### TO DO
For each line of the data below, copy it if it holds the word "whitespace".

—————

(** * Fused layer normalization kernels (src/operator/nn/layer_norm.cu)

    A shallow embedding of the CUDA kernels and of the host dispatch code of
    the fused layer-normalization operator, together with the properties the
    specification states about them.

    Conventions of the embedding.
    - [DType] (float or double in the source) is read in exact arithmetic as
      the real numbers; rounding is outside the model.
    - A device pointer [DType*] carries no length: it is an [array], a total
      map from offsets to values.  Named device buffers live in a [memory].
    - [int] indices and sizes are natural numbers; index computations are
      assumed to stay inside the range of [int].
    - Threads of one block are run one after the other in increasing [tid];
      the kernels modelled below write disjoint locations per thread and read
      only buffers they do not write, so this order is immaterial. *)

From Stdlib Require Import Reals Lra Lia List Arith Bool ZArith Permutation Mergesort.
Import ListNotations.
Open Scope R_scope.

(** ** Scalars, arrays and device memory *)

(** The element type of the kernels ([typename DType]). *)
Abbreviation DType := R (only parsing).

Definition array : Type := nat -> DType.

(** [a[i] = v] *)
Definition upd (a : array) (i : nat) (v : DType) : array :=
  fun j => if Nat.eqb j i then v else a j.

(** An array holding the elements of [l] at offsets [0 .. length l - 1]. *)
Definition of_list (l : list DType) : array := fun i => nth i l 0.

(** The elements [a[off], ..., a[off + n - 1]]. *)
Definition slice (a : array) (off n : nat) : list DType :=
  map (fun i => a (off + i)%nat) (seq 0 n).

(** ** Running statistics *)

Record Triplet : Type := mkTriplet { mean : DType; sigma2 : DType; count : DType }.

—————

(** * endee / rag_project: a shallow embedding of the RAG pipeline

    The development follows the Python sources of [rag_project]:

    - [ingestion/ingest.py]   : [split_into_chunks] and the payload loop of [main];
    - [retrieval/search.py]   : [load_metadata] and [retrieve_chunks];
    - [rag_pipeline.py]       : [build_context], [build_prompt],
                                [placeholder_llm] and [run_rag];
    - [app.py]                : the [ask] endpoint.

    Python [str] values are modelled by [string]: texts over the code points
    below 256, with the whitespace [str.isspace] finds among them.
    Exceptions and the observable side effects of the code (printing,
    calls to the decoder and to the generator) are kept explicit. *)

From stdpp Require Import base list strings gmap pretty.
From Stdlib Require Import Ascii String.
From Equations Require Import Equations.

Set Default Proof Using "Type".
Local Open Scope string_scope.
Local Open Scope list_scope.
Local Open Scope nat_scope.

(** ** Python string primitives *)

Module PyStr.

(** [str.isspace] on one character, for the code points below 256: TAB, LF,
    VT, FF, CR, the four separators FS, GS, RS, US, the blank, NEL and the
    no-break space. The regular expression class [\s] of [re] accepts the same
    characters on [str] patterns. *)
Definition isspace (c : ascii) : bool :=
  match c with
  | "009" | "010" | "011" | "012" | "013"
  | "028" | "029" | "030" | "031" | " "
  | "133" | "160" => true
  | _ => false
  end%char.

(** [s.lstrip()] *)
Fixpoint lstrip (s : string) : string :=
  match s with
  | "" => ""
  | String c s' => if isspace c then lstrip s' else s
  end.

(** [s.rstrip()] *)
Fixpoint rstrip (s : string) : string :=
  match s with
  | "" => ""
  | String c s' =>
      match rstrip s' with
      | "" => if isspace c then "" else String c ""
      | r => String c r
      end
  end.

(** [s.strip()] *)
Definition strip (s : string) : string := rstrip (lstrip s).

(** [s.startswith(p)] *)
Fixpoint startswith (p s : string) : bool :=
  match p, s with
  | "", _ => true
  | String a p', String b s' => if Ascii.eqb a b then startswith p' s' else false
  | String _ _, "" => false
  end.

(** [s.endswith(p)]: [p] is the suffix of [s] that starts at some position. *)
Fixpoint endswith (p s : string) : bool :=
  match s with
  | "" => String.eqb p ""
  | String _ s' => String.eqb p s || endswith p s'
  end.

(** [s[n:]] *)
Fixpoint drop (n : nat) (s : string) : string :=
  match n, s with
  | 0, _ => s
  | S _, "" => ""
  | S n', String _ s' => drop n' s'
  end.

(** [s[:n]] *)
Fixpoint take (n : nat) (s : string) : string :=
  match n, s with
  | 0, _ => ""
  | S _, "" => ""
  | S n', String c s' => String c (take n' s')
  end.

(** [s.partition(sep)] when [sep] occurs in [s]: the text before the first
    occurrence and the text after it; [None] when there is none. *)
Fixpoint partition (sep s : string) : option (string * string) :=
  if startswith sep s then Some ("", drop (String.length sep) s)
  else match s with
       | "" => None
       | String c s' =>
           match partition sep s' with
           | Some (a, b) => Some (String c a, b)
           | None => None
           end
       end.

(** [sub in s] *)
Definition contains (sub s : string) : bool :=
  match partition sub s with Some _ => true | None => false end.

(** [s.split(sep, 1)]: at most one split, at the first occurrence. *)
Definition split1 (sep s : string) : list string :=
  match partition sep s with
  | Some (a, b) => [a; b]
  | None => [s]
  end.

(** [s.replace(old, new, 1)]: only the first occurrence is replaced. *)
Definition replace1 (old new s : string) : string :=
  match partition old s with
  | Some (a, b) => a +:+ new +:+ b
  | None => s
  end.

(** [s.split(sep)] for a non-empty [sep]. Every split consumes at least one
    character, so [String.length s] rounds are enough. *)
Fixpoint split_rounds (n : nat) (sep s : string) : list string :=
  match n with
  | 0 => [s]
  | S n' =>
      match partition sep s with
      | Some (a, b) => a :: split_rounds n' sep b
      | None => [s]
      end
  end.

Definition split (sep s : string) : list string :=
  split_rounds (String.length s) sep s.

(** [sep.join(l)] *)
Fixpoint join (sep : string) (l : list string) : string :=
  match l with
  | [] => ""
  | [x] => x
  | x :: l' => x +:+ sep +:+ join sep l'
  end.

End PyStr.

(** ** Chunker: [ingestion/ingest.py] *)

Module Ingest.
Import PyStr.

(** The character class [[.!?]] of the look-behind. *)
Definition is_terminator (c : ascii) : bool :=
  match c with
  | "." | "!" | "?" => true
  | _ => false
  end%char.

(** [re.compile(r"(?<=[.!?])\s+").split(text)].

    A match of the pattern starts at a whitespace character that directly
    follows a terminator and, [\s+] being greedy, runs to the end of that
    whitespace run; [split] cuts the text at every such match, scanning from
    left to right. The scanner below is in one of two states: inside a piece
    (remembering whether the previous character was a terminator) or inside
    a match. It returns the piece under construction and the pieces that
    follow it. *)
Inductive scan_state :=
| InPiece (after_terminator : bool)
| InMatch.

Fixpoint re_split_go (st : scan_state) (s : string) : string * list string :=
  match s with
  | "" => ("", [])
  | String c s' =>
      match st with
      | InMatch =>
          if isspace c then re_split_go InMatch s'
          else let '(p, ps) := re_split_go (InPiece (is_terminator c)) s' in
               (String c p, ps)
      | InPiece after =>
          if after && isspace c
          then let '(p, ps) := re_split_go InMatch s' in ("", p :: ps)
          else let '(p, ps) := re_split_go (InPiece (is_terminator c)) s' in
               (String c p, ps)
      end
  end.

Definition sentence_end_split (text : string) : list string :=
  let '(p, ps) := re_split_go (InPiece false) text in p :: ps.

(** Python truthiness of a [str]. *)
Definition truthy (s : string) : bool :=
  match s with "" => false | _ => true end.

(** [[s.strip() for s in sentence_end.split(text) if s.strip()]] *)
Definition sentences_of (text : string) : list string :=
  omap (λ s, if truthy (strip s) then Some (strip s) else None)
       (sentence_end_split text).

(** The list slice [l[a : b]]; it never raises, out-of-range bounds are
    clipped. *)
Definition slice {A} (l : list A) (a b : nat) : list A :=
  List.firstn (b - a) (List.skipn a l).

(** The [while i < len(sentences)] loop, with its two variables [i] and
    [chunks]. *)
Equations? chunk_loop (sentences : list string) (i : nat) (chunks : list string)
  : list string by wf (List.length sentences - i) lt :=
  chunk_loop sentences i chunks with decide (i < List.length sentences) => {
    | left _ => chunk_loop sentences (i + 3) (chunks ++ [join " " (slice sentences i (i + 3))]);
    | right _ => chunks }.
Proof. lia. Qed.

—————

### EXERCISE ANSWER
    below 256, with the whitespace [str.isspace] finds among them.
    A match of the pattern starts at a whitespace character that directly
    whitespace run; [split] cuts the text at every such match, scanning from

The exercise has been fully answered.